The electro-diagnostic criteria for CTS used in our study were as follows: (1) Distal median motor latency > 4.2 ms; (2) Difference between distal motor latency of median and ulnar nerve > 1.1 ms; (3) Difference between distal sensory latency of median nerve and ulnar nerve > 0.2 ms; (4) Difference between median and ulnar sensory latency on stimulating fourth digit and recording from wrist at equal distance > 0.2 ms; (5) Difference between median and ulnar sensory latency on stimulating thumb and recording from wrist at equal distance > 0.4 ms; and (6) Palm wrist conduction: Difference between median and ulnar sensory latency across 8 cm > 0.4 ms.

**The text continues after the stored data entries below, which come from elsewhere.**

(** * pyart.correct.dealias: the front end of the 4DD Doppler dealiasing

    A shallow embedding of [src/pyart/correct/dealias.py]:
    [_create_rsl_volume] and [dealias_fourdd], together with the fragment
    of numpy they use (element types, masked arrays, boolean-mask
    assignment, [np.where], [np.ma.masked_equal]).

    Arrays that belong to a radar object live in a store of Python
    objects, so that copying and in-place assignment can be told apart.
    What the front end calls in [_fourdd_interface], [_common_dealias] and
    [config] is gathered in the record [Collaborators], and every theorem
    holds for all of them; the two functions of [_rsl_interface] follow the
    specification of the volume builder. *)

From Stdlib Require Import ZArith Bool List String Lia.
From Stdlib Require Import Floats.SpecFloat.
From stdpp Require Import gmap strings list fin_maps.

Open Scope string_scope.
Open Scope list_scope.
Open Scope Z_scope.

(* ===================================================================== *)
(** * Floating-point values *)
(* ===================================================================== *)

(** numpy elements are IEEE 754 numbers.  [spec_float] gives them as sign,
    mantissa and exponent, with one NaN and signed infinities and zeros.
    A finite number of a format is kept in that format's canonical form
    (what [binary_round] returns), on which [SFeqb] is the IEEE [==]. *)

Module Float.

Definition is_nan (x : spec_float) : bool :=
  match x with S754_nan => true | _ => false end.


(** Conversion to binary32 and binary64, round to nearest even. *)
Definition to_float32 (x : spec_float) : spec_float :=
  match x with
  | S754_finite s m e => binary_round 24 128 s m e
  | _ => x
  end.

Definition to_float64 (x : spec_float) : spec_float :=
  match x with
  | S754_finite s m e => binary_round 53 1024 s m e
  | _ => x
  end.

(** The Python float literal of an integer: [of_Z (-9999)] is [-9999.0]. *)
Definition of_Z (z : Z) : spec_float := binary_normalize 53 1024 z 0 false.

Definition pos_inf : spec_float := S754_infinity false.

End Float.

(* ===================================================================== *)
(** * The numpy fragment *)
(* ===================================================================== *)

Inductive dtype := float32 | float64.

#[global] Instance dtype_eq_dec : EqDecision dtype.
Proof. solve_decision. Defined.

(** [np.float32(x)], [np.float64(x)]: a scalar brought to an element type. *)
Definition cast (dt : dtype) (x : spec_float) : spec_float :=
  match dt with
  | float32 => Float.to_float32 x
  | float64 => Float.to_float64 x
  end.

(** [np.promote_types] on the two float types. *)
Definition promote_types (a b : dtype) : dtype :=
  match a, b with
  | float32, float32 => float32
  | _, _ => float64
  end.

(** A two-dimensional array (ray x gate), row by row. *)
Record ndarray := NdArray { nd_dtype : dtype; nd_data : list (list spec_float) }.

(** The length of every row: two arrays have the same shape when these agree. *)
Definition shape {A} (rows : list (list A)) : list nat := map length rows.

(** A [np.ma.MaskedArray]: data buffer, mask ([true] = masked), fill value. *)
Record masked_array := MaskedArray {
  ma_data : ndarray;
  ma_mask : list (list bool);
  ma_fill_value : spec_float
}.

(** The objects a field's ['data'] can be: a base-class array or a masked
    array. *)
Inductive array :=
  | Plain (a : ndarray)
  | Masked (m : masked_array).

(** [np.ma.getdata]: the data buffer, whatever the mask says. *)
Definition getdata (o : array) : ndarray :=
  match o with Plain a => a | Masked m => ma_data m end.

(** Python exceptions: class and message. *)
Inductive exn_class :=
  | ValueError | KeyError | IndexError | MissingOptionalDependency
  | ShapeMismatch
  | InternalError.

Record exn := Exn { exn_cls : exn_class; exn_msg : string }.

#[global] Instance exn_class_eq_dec : EqDecision exn_class.
Proof. solve_decision. Defined.

Module Np.

(** [np.isnan(a)] *)
Definition isnan (a : ndarray) : list (list bool) :=
  map (map Float.is_nan) (nd_data a).

(** [a == v] for a Python float [v]: the scalar takes the array's element
    type, the comparison is the IEEE one (NaN equals nothing). *)
Definition equal (a : ndarray) (v : spec_float) : list (list bool) :=
  map (map (fun x => SFeqb x (cast (nd_dtype a) v))) (nd_data a).

(** [np.logical_or(p, q)] on two arrays of one shape. *)
Definition logical_or (p q : list (list bool)) : list (list bool) :=
  zip_with (zip_with orb) p q.

(** [a.astype(dt)] on the data buffer. *)
Definition astype (dt : dtype) (a : ndarray) : ndarray :=
  NdArray dt (map (map (cast dt)) (nd_data a)).
(** The number of holders and the steps left, for a list of phases. *)
Definition holders (ps : list (bool * nat)) : nat :=
  sum_list_with (λ p : bool * nat, if p.1 then 1 else 0) ps.

Definition steps_left (ps : list (bool * nat)) : nat :=
  sum_list_with (λ p : bool * nat, p.2) ps.
End concurrent.
Arguments thread V A : clear implicits.
Arguments config V A : clear implicits.
Arguments Return {V A} r.
Arguments Acquire {V A} k.
Arguments Release {V A} k.
Arguments Access {V A} f k.
Arguments attrs {V A} c.
Arguments _sem {V A} c.
Arguments threads {V A} c.
End Concurrent.

(** *** Two scenarios with two callers *)

(** The two threads of the race, the cache being empty. *)
Definition two_inserts : Concurrent.config Z (pyval Z) :=
  Concurrent.start (DataCache.init 10)
    [Concurrent.get "k" (PyObj 1%Z); Concurrent.get "k" (PyObj 2%Z)].

(** A lookup and a removal of the key ["k"], the cache holding it. *)
Definition lookup_and_pop : Concurrent.config Z (pyval Z) :=
  Concurrent.start
    (DataCache.__setitem__ "k" (PyObj 5%Z) (DataCache.init 10)).1
    [Concurrent.get "k" (PyObj 1%Z); Concurrent.pop "k"].
(** Modelled from the spec: the transaction engine of the workflows SDK is
    not among the sources.  Sections 4.1, 4.3 and 5: PENDING to INVOKING
    on the first attempt; within INVOKING an attempt of a step starts
    once its dependencies are resolved, and settles later with success
    or failure; a failed attempt may be retried up to the step's
    maximum, and the exhaustion of a required step's retries, or an
    abort, stops the transaction: no attempt starts any more, the
    attempts in flight are left to settle, and then the transaction
    enters COMPENSATING.  There the succeeded steps are compensated
    last-succeeded-first, those declared non-compensable apart; a
    compensate call signals success or a terminal failure, which is
    recorded without stopping the sweep.  REVERTED once all
    compensations were attempted; FAILED when the next step to reverse
    has no compensate function; DONE once all required steps are
    resolved. *)
Definition engine_step (t : tx) (sig : signal) : option tx :=
  match sig, status t with
  | Start, PENDING =>
      Some (mkTx INVOKING (steps t) (attempts t) (in_flight t) (stopping t)
                 (completed t) (queue t) (trace t ++ [EEnter INVOKING]))
  | InvokeStarted s, INVOKING =>
      if negb (stopping t) && ready t s then
        Some (mkTx INVOKING (steps t) (attempts t) (s :: in_flight t)
                   (stopping t) (completed t) (queue t)
                   (trace t ++ [EInvoke s]))
      else None
  | InvokeSucceeded s, INVOKING =>
      if bool_decide (s ∈ in_flight t) then
        Some (checkpoint
                (mkTx INVOKING (<[s := Success]> (steps t))
                      (<[s := S (attempts_of t s)]> (attempts t))
                      (without s (in_flight t)) (stopping t)
                      (s :: completed t) (queue t)
                      (trace t ++ [ESuccess s])))
      else None
  | InvokeFailed s, INVOKING =>
      if bool_decide (s ∈ in_flight t) then
        let attempts' := <[s := S (attempts_of t s)]> (attempts t) in
        if (attempts_of t s <? max_retries wf s)%nat then
          Some (checkpoint
                  (mkTx INVOKING (steps t) attempts'
                        (without s (in_flight t)) (stopping t)
                        (completed t) (queue t) (trace t)))
        else
          Some (checkpoint
                  (mkTx INVOKING (<[s := Failed]> (steps t)) attempts'
                        (without s (in_flight t))
                        (stopping t || required wf s)
                        (completed t) (queue t) (trace t)))
      else None
  | Skip s, INVOKING =>
      if negb (stopping t) && ready t s then
        Some (mkTx INVOKING (<[s := Skipped]> (steps t)) (attempts t)
                   (in_flight t) (stopping t) (completed t) (queue t)
                   (trace t))
      else None
  | Abort, INVOKING =>
      Some (checkpoint
              (mkTx INVOKING (steps t) (attempts t) (in_flight t) true
                    (completed t) (queue t) (trace t)))
  | CompensateSettled s ok, COMPENSATING =>
      match queue t with
      | s' :: q =>
          if bool_decide (s = s') && has_handler s then
            Some (mkTx COMPENSATING
                       (if ok then <[s := Compensated]> (steps t) else steps t)
                       (attempts t) (in_flight t) (stopping t)
                       (completed t) q
                       (trace t ++ ECompensate s ::
                          (if ok then [] else [ECompensationFailed s])))
          else None
      | [] => None
      end
  | Finish, INVOKING =>
      if negb (stopping t) && bool_decide (in_flight t = []) &&
         forallb (λ s, negb (required wf s) || resolved t s) (wf_steps wf)
      then Some (mkTx DONE (steps t) (attempts t) (in_flight t) (stopping t)
                      (completed t) (queue t) (trace t ++ [EEnter DONE]))
      else None
  | Finish, COMPENSATING =>
      match queue t with
      | [] => Some (mkTx REVERTED (steps t) (attempts t) (in_flight t)
                         (stopping t) (completed t) []
                         (trace t ++ [EEnter REVERTED]))
      | s :: _ =>
          if has_handler s then None
          else Some (mkTx FAILED (steps t) (attempts t) (in_flight t)
                          (stopping t) (completed t) (queue t)
                          (trace t ++ [EEnter FAILED]))
      end
  | _, _ => None
  end.
(** X17: a picked file becomes a song with a file behind it.  When the copy
    succeeds, [pickSong] appends one song to the song list.  Its id is the
    time at which the copy is over; its name is the file's, or
    [song_<time>.mp3] with the time at which the copy began when the picker
    gives no name; it is stored under the music directory at a path that
    exists afterwards.  Favorites and playlists stay; the success alert is
    shown, and the new list is persisted when the songs key can be
    written. *)
Theorem pickSong_adds (w : World) (file : Asset) :
  copy_fails env (asset_uri file) = false ->
  let w' := step env w (OpPickSong (Some file)) in
  exists song,
    songs (app w') = (songs (app w) ++ [song])%list /\
    song_id song = toString (now w + copy_millis env (asset_uri file)) /\
    song_name song =
      (if truthy (asset_name file) then asset_name file
       else "song_" ++ toString (now w) ++ ".mp3") /\
    song_uri song = MUSIC_DIRECTORY env ++ song_name song /\
    In (song_uri song) (files w') /\
    favorites (app w') = favorites (app w) /\
    playlists (app w') = playlists (app w) /\
    reported "Success" "Song added successfully!" w w' /\
    (store_fails env SONGS_KEY = false ->
     saved_songs (store w') = Json (songs (app w'))).
Proof.
  intros Hc. cbv zeta.
  destruct (pickSong_step w file Hc) as (Hs & Hf & Hst & Hfav & Hpl & _ & _ & Hr).
  exists (pickedSong env file (now w) (copied_at env file w)).
  repeat (split; [first [assumption | reflexivity]|]).
  split; [rewrite Hf; now left|].
  repeat (split; [assumption|]).
  intros Hok. now rewrite Hst, Hok.
Qed.

(** X18: a failed or cancelled pick adds nothing.  When the copy raises, the
    song list, the store and the files are as before and the error alert
    is shown; a cancelled picker changes nothing at all. *)
Theorem pickSong_fails_cleanly (w : World) (file : Asset) :
  copy_fails env (asset_uri file) = true ->
  let w' := step env w (OpPickSong (Some file)) in
  app w' = app w /\ store w' = store w /\ files w' = files w /\
  reported "Error" "Failed to add song" w w' /\
  step env w (OpPickSong None) = w.
Proof.
  intros Hc. cbv zeta.
  assert (Hcancel : step env w (OpPickSong None) = w).
  { unfold step. cbn [handle].
    change (exec (pickSong env (app w) None) w) with w.
    now apply sound_cleanup_same. }
  rewrite Hcancel. clear Hcancel.
  split; [|split; [|split; [|split; [|reflexivity]]]].
  all: unfold reported; unfold_async; rewrite Hc; simpl;
       destruct (sound (app w)) as [h|]; simpl; rewrite ?Nat.eqb_refl; simpl;
       try reflexivity.
  all: eexists; split; [simpl; rewrite <- ?app_assoc; simpl; reflexivity | simpl; tauto].
Qed.

(** X19: a picked song is there after a restart.  When the copy succeeds and
    the songs key can be written, mounting again on the store and the files
    that [pickSong] left loads a song list that holds the new song. *)
Theorem picked_song_survives_restart (w : World) (file : Asset) (t' : N) :
  copy_fails env (asset_uri file) = false ->
  store_fails env SONGS_KEY = false ->
  let w' := step env w (OpPickSong (Some file)) in
  let w2 := mount env (store w') (files w') t' in
  exists song,
    songs (app w') = (songs (app w) ++ [song])%list /\
    In song (songs (app w2)).
Proof.
  intros Hc Hok. cbv zeta.
  destruct (pickSong_step w file Hc) as (Hs & Hf & Hst & _).
  rewrite Hok in Hst.
  exists (pickedSong env file (now w) (copied_at env file w)). split; [exact Hs|].
  set (w' := step env w (OpPickSong (Some file))) in *.
  destruct (mount_world env (store w') (files w') t') as (Hfiles & Ha & _).
  rewrite Ha. unfold loadedApp. cbn [songs]. rewrite Hst. cbn [slot_value].
  apply filter_In. split; [rewrite Hs; apply in_or_app; right; now left|].
  apply existsb_exists.
  exists (song_uri (pickedSong env file (now w) (copied_at env file w))).
  split; [|apply String.eqb_refl].
  unfold mounted_files. rewrite Hf.
  destruct (existsb _ _); [now left | right; now left].
Qed.

Lemma wait_step (w : World) (millis : N) :
  let w' := step env w (OpWait millis) in
  app w' = app w /\ files w' = files w /\ now w' = (now w + millis)%N.
Proof.
  unfold_async. destruct (sound (app w)) eqn:Hs; simpl; rewrite ?Hs; simpl;
    rewrite ?Nat.eqb_refl; repeat split.
Qed.

Lemma deleteSong_deletes_file (w : World) (songId : string) (song : Song) :
  find (fun s => song_id s =? songId) (songs (app w)) = Some song ->
  truthy (song_uri song) = true ->
  existsb (String.eqb (song_uri song)) (files w) = true ->
  delete_fails env (song_uri song) = false ->
  let wd := exec (deleteSong env (app w) songId) w in
  songs (app wd) =
    filter (fun s => negb (song_id s =? songId)) (songs (app w)) /\
  files wd = filter (fun p => negb (p =? song_uri song)) (files w).
Proof.
  intros Hfind Hpath Hex Hd. unfold_async. rewrite Hfind, Hpath, Hd.
  destruct (has_id (currentSong (app w)) songId);
    [destruct (sound (app w))|]; simpl; rewrite Hex; simpl.
  all: destruct (store_fails env SONGS_KEY); simpl.
  all: destruct (negb (List.length _ =? List.length _)%nat); simpl.
  all: destruct (store_fails env FAVORITES_KEY); simpl.
  all: destruct (store_fails env PLAYLISTS_KEY); simpl.
  all: split; reflexivity.
Qed.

After a run in period of 1 mo, the HbA1c was reassessed. Those with HbA1c over 7.5% (58 mmol/mol) were excluded from further study. The patients had their diabetes controlled on oral agents and belonged to either pioglitazone (Group 1) or non-pioglitazone group (Group 2) depending on whether they were receiving the drug as a part of their current therapy. Patients with electrophysiological evidence of CTS on NCV were excluded from further study (n = 34) and were labeled as Group 3. The remaining patients, 14 each in Groups 1 and 2, were requested to continue their usual diabetes treatment and were seen in the clinic every 6 wk, when fasting and 2 h post prandial blood sugar (FBS and PPBS) were checked and a clinical evaluation performed. At the end of 3 mo, HbA1c level was re-estimated. The NCV study was repeated at the end of 3 mo. All the electrophysiology studies were done by the same observer who was not aware of the treatment status, and the parameters studied were terminal latency and amplitude in the motor component of left median nerve between the elbow and the wrist (L-M-motor-ew-TL and L-M-motor-ew-Amp), and also the sensory component of the same (L-M-sensory-TL and L-M-sensory-Amp); the terminal latency and amplitude in the motor component of left ulnar nerve across the wrist (L-U-motor-aw-TL and L-U-motor-aw-Amp), and also the sensory component of the same (L-U-sensory-TL and L-U-sensory-Amp).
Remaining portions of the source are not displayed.